Data under study »
(* ===== verification/Base64.v ===== *)
(** * Base64, the encoding of packets in the JSON RPC protocol

    Models [src/base64.rs].  [u32] arithmetic is kept at its width. *)

From stdpp Require Import base list numbers option strings.
From Stdlib Require Import ZArith Lia.
From S2P Require Import Prelude RustStd.

Definition ALPHABET : list Z :=
  $"ABCDEFGHIJKLMNOPQRSTUVWXYZabcdefghijklmnopqrstuvwxyz0123456789+/".

(** [ALPHABET[i & 63] as char]: the index is always in range *)
Definition alphabet_at (i : Z) : Z := default 0 (ALPHABET !! Z.to_nat (Z.land i 63)).

(** [data.chunks(3)] *)
Fixpoint chunks3 (data : list Z) : list (list Z) :=
  match data with
  | [] => []
  | [a] => [[a]]
  | [a; b] => [[a; b]]
  | a :: b :: c :: rest => [a; b; c] :: chunks3 rest
  end.

(** body of the loop of [encode] *)
Definition encode_chunk (chunk : list Z) : str :=
  let b i := default 0 (chunk !! i) in
  let n := Z.lor (Z.lor (Z.shiftl (b 0%nat) 16) (Z.shiftl (b 1%nat) 8)) (b 2%nat) in
  [ alphabet_at (Z.shiftr n 18);
    alphabet_at (Z.shiftr n 12);
    (if (1 <? length chunk)%nat then alphabet_at (Z.shiftr n 6) else 61);
    (if (2 <? length chunk)%nat then alphabet_at n else 61) ].

Definition encode (data : list Z) : str := chunks3 data ≫= encode_chunk.

Inductive char_class : Type :=
| Value (v : Z)
| Skip
| Invalid.

(** the [match c] of [decode] *)
Definition classify (c : Z) : char_class :=
  if (65 <=? c) && (c <=? 90) then Value (c - 65)
  else if (97 <=? c) && (c <=? 122) then Value (c - 97 + 26)
  else if (48 <=? c) && (c <=? 57) then Value (c - 48 + 52)
  else if c =? 43 then Value 62
  else if c =? 47 then Value 63
  else if (c =? 61) || (c =? 13) || (c =? 10) then Skip
  else Invalid.

Record decoder : Type := mkDecoder {
  out : list Z;
  acc : Z;
  bits : Z;
}.

(** body of the loop of [decode]; the error is the text with the refused byte *)
Definition decode_byte (d : decoder) (c : Z) : res str decoder :=
  match classify c with
  | Skip => Ok d
  | Invalid => Err ($"invalid base64 character: `" ++ [c] ++ $"`")
  | Value value =>
    let acc := Z.lor (as_u 32 (Z.shiftl (acc d) 6)) value in
    let bits := bits d + 6 in
    if 8 <=? bits then
      let bits := bits - 8 in
      Ok (mkDecoder (out d ++ [as_u 8 (Z.shiftr acc bits)])
            (Z.land acc (Z.shiftl 1 bits - 1)) bits)
    else Ok (mkDecoder (out d) acc bits)
  end.

Definition decode (text : str) : res str (list Z) :=
  d ← foldM decode_byte (mkDecoder [] 0 0) (as_bytes text);
  Ok (out d).

(** ** Lemmas *)

Definition alphabet_char (v : Z) : Z := default 0 (ALPHABET !! Z.to_nat v).

Definition alphabet_char_ok (v : Z) : bool :=
  match classify (alphabet_char v) with
  | Value w => (w =? v) && (0 <=? alphabet_char v) && (alphabet_char v <? 128)
  | _ => 63 <? v
  end.

Lemma alphabet_sextet v : 0 <= v < 64 ->
  classify (alphabet_char v) = Value v /\ 0 <= alphabet_char v < 128.
Proof.
  intros Hv. assert (alphabet_char_ok v = true) as H.
  { apply u8_forall; [vm_compute; reflexivity|unfold is_u8; lia]. }
  unfold alphabet_char_ok in H. destruct (classify _) eqn:Hc; breflect; [|lia|lia].
  split; [f_equal; lia|lia].
Qed.

Lemma alphabet_at_mod i :
  alphabet_at i = alphabet_char (i mod 64) /\ 0 <= i mod 64 < 64.
Proof.
  unfold alphabet_at. change 63 with (Z.ones 6). rewrite Z.land_ones by lia.
  split; [done|]. apply Z.mod_pos_bound. lia.
Qed.

Lemma alphabet_class i : classify (alphabet_at i) = Value (i mod 64).
Proof. destruct (alphabet_at_mod i) as [-> H]. by apply alphabet_sextet. Qed.

Lemma alphabet_ascii i : 0 <= alphabet_at i < 128.
Proof. destruct (alphabet_at_mod i) as [-> H]. by apply alphabet_sextet. Qed.

(** One sextet: the accumulator is the number of the pending bits. *)
Lemma decode_byte_value o a k i (v := i mod 64) : 0 <= k < 8 -> 0 <= a < 2 ^ k ->
  decode_byte (mkDecoder o a k) (alphabet_at i)
  = Ok (if 8 <=? k + 6
        then mkDecoder (o ++ [(a * 64 + v) / 2 ^ (k - 2) mod 256])
               ((a * 64 + v) mod 2 ^ (k - 2)) (k - 2)
        else mkDecoder o (a * 64 + v) (k + 6)).
Proof.
  intros Hk Ha. unfold decode_byte. rewrite alphabet_class. cbn [acc bits out].
  assert (2 ^ k <= 2 ^ 7) by (apply Z.pow_le_mono_r; lia).
  assert (0 <= v < 64) by (apply Z.mod_pos_bound; lia).
  unfold as_u. rewrite (Z.mod_small (Z.shiftl a 6)) by (rewrite Z.shiftl_mul_pow2 by lia; lia).
  rewrite shiftl_lor_add by (unfold v in *; lia). fold v. change (2 ^ 6) with 64.
  destruct (8 <=? k + 6) eqn:Hc; breflect; [|done].
  replace (k + 6 - 8) with (k - 2) by lia. do 2 f_equal.
  - by rewrite Z.shiftr_div_pow2 by lia.
  - rewrite Z.shiftl_1_l. change (2 ^ (k - 2) - 1) with (Z.pred (2 ^ (k - 2))).
    rewrite <- Z.ones_equiv, Z.land_ones by lia. done.
Qed.

Lemma encode_chunk_n (chunk : list Z) (b := fun i : nat => default 0 (chunk !! i)) :
  is_u8 (b 0%nat) -> is_u8 (b 1%nat) -> is_u8 (b 2%nat) ->
  Z.lor (Z.lor (Z.shiftl (b 0%nat) 16) (Z.shiftl (b 1%nat) 8)) (b 2%nat)
  = b 0%nat * 65536 + b 1%nat * 256 + b 2%nat.
Proof.
  unfold is_u8. intros H0 H1 H2. rewrite <- Z.lor_assoc.
  rewrite (shiftl_lor_add (b 1%nat) 8) by (simpl; lia). change (2 ^ 8) with 256.
  rewrite shiftl_lor_add by (simpl; lia). change (2 ^ 16) with 65536. lia.
Qed.

(** the two forms of a sextet of [n] *)
Lemma sextet_shift n k : 0 <= k -> alphabet_at (Z.shiftr n k) = alphabet_at (n / 2 ^ k).
Proof. intros. by rewrite Z.shiftr_div_pow2. Qed.

(** the four positions of a sextet in a chunk *)
Lemma decode_sextet_1 o i : decode_byte (mkDecoder o 0 0) (alphabet_at i)
  = Ok (mkDecoder o (i mod 64) 6).
Proof. rewrite decode_byte_value by (simpl; lia). simpl. by rewrite Z.add_0_l. Qed.

Lemma decode_sextet_2 o a i (w := a * 64 + i mod 64) : 0 <= a < 64 ->
  decode_byte (mkDecoder o a 6) (alphabet_at i)
  = Ok (mkDecoder (o ++ [w / 16 mod 256]) (w mod 16) 4).
Proof. intros. by rewrite decode_byte_value by (simpl; lia). Qed.

Lemma decode_sextet_3 o a i (w := a * 64 + i mod 64) : 0 <= a < 16 ->
  decode_byte (mkDecoder o a 4) (alphabet_at i)
  = Ok (mkDecoder (o ++ [w / 4 mod 256]) (w mod 4) 2).
Proof. intros. by rewrite decode_byte_value by (simpl; lia). Qed.

Lemma decode_sextet_4 o a i (w := a * 64 + i mod 64) : 0 <= a < 4 ->
  decode_byte (mkDecoder o a 2) (alphabet_at i) = Ok (mkDecoder (o ++ [w mod 256]) 0 0).
Proof.
  intros. rewrite decode_byte_value by (simpl; lia). simpl.
  by rewrite Z.div_1_r, Z.mod_1_r.
Qed.

(** A whole chunk: its bytes are appended and no bits are left over. *)
Lemma decode_chunk3 o a b c : is_u8 a -> is_u8 b -> is_u8 c ->
  foldM decode_byte (mkDecoder o 0 0) (encode_chunk [a; b; c])
  = Ok (mkDecoder (o ++ [a; b; c]) 0 0).
Proof.
  intros Ha Hb Hc. unfold encode_chunk. rewrite (encode_chunk_n [a; b; c]) by done.
  rewrite !sextet_shift by lia. unfold is_u8 in *. simpl.
  rewrite decode_sextet_1, decode_sextet_2 by zdiv_lia.
  rewrite decode_sextet_3 by zdiv_lia. rewrite decode_sextet_4 by zdiv_lia.
  rewrite <- !app_assoc. simpl. repeat f_equal; zdiv_lia.
Qed.

(** The last, incomplete chunk. *)
Lemma decode_chunk2 o a b : is_u8 a -> is_u8 b ->
  exists k, foldM decode_byte (mkDecoder o 0 0) (encode_chunk [a; b])
  = Ok (mkDecoder (o ++ [a; b]) 0 k).
Proof.
  intros Ha Hb. unfold encode_chunk.
  rewrite (encode_chunk_n [a; b]) by (done || (unfold is_u8; simpl; lia)).
  rewrite !sextet_shift by lia. unfold is_u8 in *. exists 2. simpl.
  rewrite decode_sextet_1, decode_sextet_2 by zdiv_lia.
  rewrite decode_sextet_3 by zdiv_lia.
  rewrite <- !app_assoc. simpl. repeat f_equal; zdiv_lia.
Qed.

Lemma decode_chunk1 o a : is_u8 a ->
  exists k, foldM decode_byte (mkDecoder o 0 0) (encode_chunk [a])
  = Ok (mkDecoder (o ++ [a]) 0 k).
Proof.
  intros Ha. unfold encode_chunk.
  rewrite (encode_chunk_n [a]) by (done || (unfold is_u8; simpl; lia)).
  rewrite !sextet_shift by lia. unfold is_u8 in *. exists 4. simpl.
  rewrite decode_sextet_1, decode_sextet_2 by zdiv_lia.
  repeat f_equal; zdiv_lia.
Qed.

Lemma foldM_chunks o data : bytes data ->
  exists k, foldM decode_byte (mkDecoder o 0 0) (encode data) = Ok (mkDecoder (o ++ data) 0 k).
Proof.
  revert o. induction data as [data IH] using (induction_ltof1 _ (@length Z)).
  intros o Hd. destruct data as [|a [|b [|c rest]]].
  - exists 0. simpl. by rewrite app_nil_r.
  - apply bytes_cons in Hd as [Ha _]. unfold encode. simpl chunks3. cbn [mbind list_bind].
    rewrite app_nil_r. by apply decode_chunk1.
  - apply bytes_cons in Hd as [Ha Hd]. apply bytes_cons in Hd as [Hb _].
    unfold encode. simpl chunks3. cbn [mbind list_bind]. rewrite app_nil_r.
    by apply decode_chunk2.
  - apply bytes_cons in Hd as [Ha Hd]. apply bytes_cons in Hd as [Hb Hd].
    apply bytes_cons in Hd as [Hc Hd].
    change (encode (a :: b :: c :: rest)) with (encode_chunk [a; b; c] ++ encode rest).
    rewrite foldM_app, decode_chunk3 by done. cbn [mbind res_bind].
    destruct (IH rest ltac:(unfold ltof; simpl; lia) (o ++ [a; b; c]) Hd) as [k Hk].
    exists k. rewrite Hk. by rewrite <- app_assoc.
Qed.

Lemma encode_chunk_ascii chunk : Forall (fun c => 0 <= c < 128) (encode_chunk chunk).
Proof.
  unfold encode_chunk. repeat constructor; try apply alphabet_ascii; bool_cases;
    apply alphabet_ascii || lia.
Qed.

Lemma encode_ascii data : Forall (fun c => 0 <= c < 128) (encode data).
Proof.
  unfold encode. induction (chunks3 data) as [|ch t IH]; [constructor|].
  apply Forall_app. split; [apply encode_chunk_ascii|done].
Qed.

Lemma decode_byte_err_class d c : 
  (exists e, decode_byte d c = Err e) \/ classify c <> Invalid /\ exists d', decode_byte d c = Ok d'.
Proof.
  unfold decode_byte. destruct (classify c); [right|right|left]; bool_cases; eauto.
Qed.

Lemma foldM_decode_valid d l : 
  Forall (fun c => classify c <> Invalid) l <-> exists d', foldM decode_byte d l = Ok d'.
Proof.
  revert d. induction l as [|c t IH]; intros d; simpl.
  - split; [eauto|constructor].
  - rewrite Forall_cons_iff. unfold decode_byte at 1. split.
    + intros [Hc Ht]. destruct (classify c); [| |done]; bool_cases; by apply IH.
    + intros [d' Hd]. destruct (classify c); [| |done];
        (split; [done|]); revert Hd; bool_cases; intros Hd; eapply IH; eauto.
Qed.

Lemma decode_encode data : bytes data -> decode (encode data) = Ok data.
Proof.
  intros Hd. unfold decode. rewrite as_bytes_ascii by apply encode_ascii.
  by destruct (foldM_chunks [] data Hd) as [k ->].
Qed.

(** ** Properties *)

(** Base64 round trip.  Every byte sequence is decoded back from its
    encoding (padding included), without error. *)
Theorem base64_roundtrip data : bytes data -> decode (encode data) = Ok data.
Proof. apply decode_encode. Qed.

Lemma base64_roundtrip_witness : decode (encode [5; 63; 1; 0; 196]) = Ok [5; 63; 1; 0; 196].
Proof. apply base64_roundtrip. repeat constructor; lia. Defined.

(** The decoder never panics and refuses a text exactly when one of its
    bytes is neither in the alphabet nor padding, CR or LF. *)
Theorem base64_decode_total text :
  decode text <> Panic
  /\ (is_ok (decode text) = true <-> Forall (fun c => classify c <> Invalid) (as_bytes text)).
Proof.
  unfold decode. rewrite (foldM_decode_valid (mkDecoder [] 0 0)).
  assert (foldM decode_byte (mkDecoder [] 0 0) (as_bytes text) <> Panic) as Hnp.
  { generalize (mkDecoder [] 0 0). induction (as_bytes text) as [|c t IH]; intros d; [done|].
    cbn [foldM]. destruct (decode_byte_err_class d c) as [[e ->]|[_ [d' ->]]]; [done|].
    apply IH. }
  destruct (foldM _ _ _); simpl; [|split; [done|split; [done|by intros [??]]]|done].
  split; [done|]. split; [eauto|done].
Qed.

Task » Among the entries above, copy exactly only the lines starting with the one containing "[ alphabet_at (Z.shiftr n 18);" and going through the one containing "(if (2 <? length", both ends included.

Solution to the exercise »
  [ alphabet_at (Z.shiftr n 18);
    alphabet_at (Z.shiftr n 12);
    (if (1 <? length chunk)%nat then alphabet_at (Z.shiftr n 6) else 61);
    (if (2 <? length chunk)%nat then alphabet_at n else 61) ].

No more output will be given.